CRTC condones dual ownership in B.C.

Vancouver: Nearly 30 years later than planned, CHUM Limited has a television station in Vancouver. On Oct. 15, the CRTC approved without an oral hearing CHUM’s $130-million purchase of CKVU from an arm’s-length subsidiary of CanWest Global.

In rubber-stamping the application, the commission once again turned a blind eye to the issue of common ownership, a regulatory policy that is supposed to prohibit one company from operating two television stations in a single market.

But since 1999, when the CRTC upheld the ideal that dual ownership undermines the diversity of voices within a market, the commission has approved all three of the requests for exemptions.

CanWest Global was successful in keeping CHEK and BCTV in Vancouver-Victoria twinned following the purchase of assets from WIC Western International Communications. Likewise, CanWest is allowed to operate both CHCH and CIII in the Toronto region. Now CHUM gets CKVU in the same month that it launched CIVI in Victoria. And a slew of applicants for three new signals in southern Ontario opens the door for more exemptions.

In defending its CKVU decision, the commission writes: ‘Editorial diversity and fair competition remain strong and valid reasons for…a general policy prohibition against the ownership of more than one television station in any given market. [With CKVU], however, the Commission finds that the current degree of concentration of voices in the hands of CanWest is very high in both broadcasting and newspapers. Placing CIVI Victoria and CKVU Vancouver under the single ownership of a strengthened CHUM organization should provide a more effective counter-balance to this high degree of concentration of editorial voices.’

Of course, CHUM paid a premium to secure the exemption. Its benefits package is 11.8% of its purchase price – or 1.8% above the 10% minimum value mandated by the CRTC. In real dollars, the benefits package totals $15.4 million paid over seven years.

Of that, $7.8 million will be spent on prelicensing drama and documentary programs from independent producers in B.C. and will germinate, over seven years, three features or long-form documentaries and 10 short dramas by aboriginal or ethnic filmmakers.

Script and concept development gets $230,000 over the term, with 25% earmarked for aboriginal and ethnic writers and producers.

Over the licence period, and with $2.2 million, news production will expand from 11 hours to 15.5 hours per week, which is still the lowest volume of news of any local station. Local non-news programming — which gets $3.6 million over seven years – will total 12 hours per week, with half of the time dedicated to local multicultural/multilingual and aboriginal programming

CHUM says there will be no more than 10% overlap in programming between CIVI and CKVU. The two stations will adopt distinct format and programming strategies (with CKVU following more closely the Citytv model). Newsrooms will be editorially independent.

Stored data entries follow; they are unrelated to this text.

(* ===== verification/WpaReplay.v ===== *)
(** Replay protection and authentication of EAPOL-Key frames

    A frame counts only when its replay counter is above the last one, and in RSN no
    key is installed, and the port is not opened, without a MIC under the PTK. *)
From S2P Require Import Prelude Bytes Defs Suites RsnIe Kde PmksaCache PmksaProofs WpaKey WpaKeyProofs WpaSm WpaHandshake WpaLogic WpaSafe WpaRxSafe WpaSteps.

Section replay.
Context `{C : wpa_crypto} `{E : wpa_env}.

(** ** The way to a handler *)

(** Only the flag of the last FT exchange changes. *)
Definition not_completed (s : wpa_sm) : wpa_sm := s <| ft_completed := false |>.
Definition harmless (e : event) : Prop :=
  match e with Malloc _ _ | LowerLayerSuccess => True | _ => False end.
Definition ignored (w w' : world) : Prop :=
  sm w' = not_completed (sm w) ∧ ∃ l, tr w' = l ++ tr w ∧ Forall harmless l.

(** The frame [b] of the buffer [buf] gets to [rx_key] in the world [w1]. *)
Record received (w : world) (buf : list Z) (m len n : Z) (b : list Z) (w1 : world) : Prop := {
  rc_mic : rx_mic_len (sm w) = Some m;
  rc_frame : slice buf 0 len = Some b;
  rc_len : 83 + m ≤ len;
  rc_world : ignored w w1;
}.

Lemma rx_inv w src buf r w' :
  wpa_sm_rx_eapol src buf w = Ret (r, w') →
  ((r = 0 ∨ r = -1) ∧ ignored w w') ∨
  ∃ m len n b w1, received w buf m len n b w1 ∧ rx_key src b m n w1 = Ret (r, w').
Proof.
  unfold wpa_sm_rx_eapol. intros H. do 3 run_step H.
  change (rx_pmk_len (sm w) = Some a) in Ha. cbn [sm] in H.
  set (w0 := mk_world _ _) in H.
  assert (H0 : ignored w w0) by (split; [done|by exists []]).
  run_step H; [run_step H; auto|]. apply bool_decide_eq_false_1 in Heqb.
  run_step H. run_step H. run_step H; [run_step H; auto|]. run_step H; [run_step H; auto|].
  apply orb_false_iff in Heqb1 as [Hl1%bool_decide_eq_false_1 Hl2%bool_decide_eq_false_1].
  run_step H. rename w1 into w2.
  assert (H2 : ignored w w2).
  { unfold os_malloc in Ha2. do 2 run_step Ha2. run_step Ha2. split; [done|]. eexists [_].
    split; [done|]. by apply Forall_singleton. }
  run_step H; [run_step H; auto|]. run_step H. run_step H. run_step H; [run_step H; auto|].
  run_step H. run_step H; [run_step H; auto|]. right.
  eexists _, _, _, _, _. split; [|exact H]. split; [|exact Ha3| |exact H2].
  - unfold rx_mic_len. rewrite Ha. done.
  - unfold sizeof_key, sizeof_hdr in *. change (key_mgmt (sm w0)) with (key_mgmt (sm w)) in *. lia.
Qed.

(** ** The replay counter *)
Definition counter (s : wpa_sm) := (rx_replay_counter s, rx_replay_counter_set s).
Definition same_counter (w w' : world) : Prop := counter (sm w') = counter (sm w).
#[local] Instance same_counter_preorder : PreOrder same_counter.
Proof. split; [done|]. unfold same_counter. congruence. Qed.

Lemma within_counter P w w' : within P w w' → same_counter w w'.
Proof. intros [G _]. unfold same_counter, counter. unfold guarded in G. congruence. Qed.
Lemma np_counter {A} (m : M A) : steps (within not_pairwise) m → steps same_counter m.
Proof. apply steps_weaken. intros w w'. apply within_counter. Qed.
#[local] Hint Extern 2 (steps same_counter _) => apply np_counter; solve [eauto with steps] : steps.
Ltac walk_counter := steps_walk ltac:(unfold same_counter; reflexivity).

Lemma renew_counter : steps same_counter renew_nonce.
Proof. unfold renew_nonce, random_get_bytes. walk_counter. Qed.
Lemma derive_counter n : steps same_counter (derive_tptk n).
Proof. unfold derive_tptk. walk_counter. Qed.
#[local] Hint Resolve renew_counter derive_counter : steps.
Lemma process_1_of_4_counter src b ver kd : steps same_counter (wpa_supplicant_process_1_of_4 src b ver kd).
Proof.
  unfold wpa_supplicant_process_1_of_4, or_deauthenticate, body_1_of_4, after_pmk_1_of_4, wpa_sm_get_network_ctx.
  walk_counter.
Qed.
Lemma set_key_counter k : steps same_counter (wpa_sm_set_key k).
Proof. unfold wpa_sm_set_key. walk_counter. Qed.
#[local] Hint Resolve set_key_counter : steps.
Lemma install_ptk_counter b f : steps same_counter (wpa_supplicant_install_ptk b f).
Proof. unfold wpa_supplicant_install_ptk. walk_counter. Qed.
#[local] Hint Resolve install_ptk_counter : steps.
Lemma process_3_of_4_counter b ver kd : steps same_counter (wpa_supplicant_process_3_of_4 b ver kd).
Proof.
  unfold wpa_supplicant_process_3_of_4, or_deauthenticate, body_3_of_4, accept_3_of_4, ptk_3_of_4,
    wpa_supplicant_send_4_of_4. walk_counter.
Qed.
#[local] Hint Resolve process_1_of_4_counter process_3_of_4_counter : steps.
Lemma dispatch_counter src b ki ver n kd : steps same_counter (dispatch src b ki ver n kd).
Proof. unfold dispatch. walk_counter. Qed.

Craig Broadcast Systems, which vied with CanWest Global to purchase CKVU, filed a negative intervention based on the issue of dual ownership. Since there were no financial problems with the stations (the basis for earlier exemptions), the application for purchase should be approved only if CHUM agrees to sell CIVI, says Craig.

The commissioners themselves were divided on the approval, especially with it going ahead without public discussion.

In their dissenting opinion, western-based commissioners Cindy Grauer and Barbara Cram say: ‘We do not believe the Commission has fully considered the effect this approval will have on other broadcasters in this market, particularly when the Commission is hearing applications this month to license an ethnic station. We question whether what this decision creates in this market is any better than what existed before, and argue, in fact, that it may be worse.’

CRTC spokesman Denis Carmel says exemptions happen when the public interest is well served and the broadcasters ‘bring something to the table.’

He acknowledges that the race in southern Ontario to be heard by the CRTC in Hamilton on Dec. 3 involves broadcasters who will ask for exemptions.

Alliance Atlantis Broadcasting, CFMT-TV (a division of Rogers Broadcasting), Craig Broadcast System, CTV Television, CanWest Global and Torstar Daily Newspaper Group are applying for up to three stations in Toronto, Hamilton and Kitchener.

But first, the commission will consider whether there is room for any new stations, before it entertains applications for secondary stations for existing operators, says Carmel.

In other licence news, Vancouver multilingual station applicants LMTV (by CFMT) and Multivan (sponsored by local developers) presented their cases to the CRTC on Oct. 15. A decision is expect by next spring.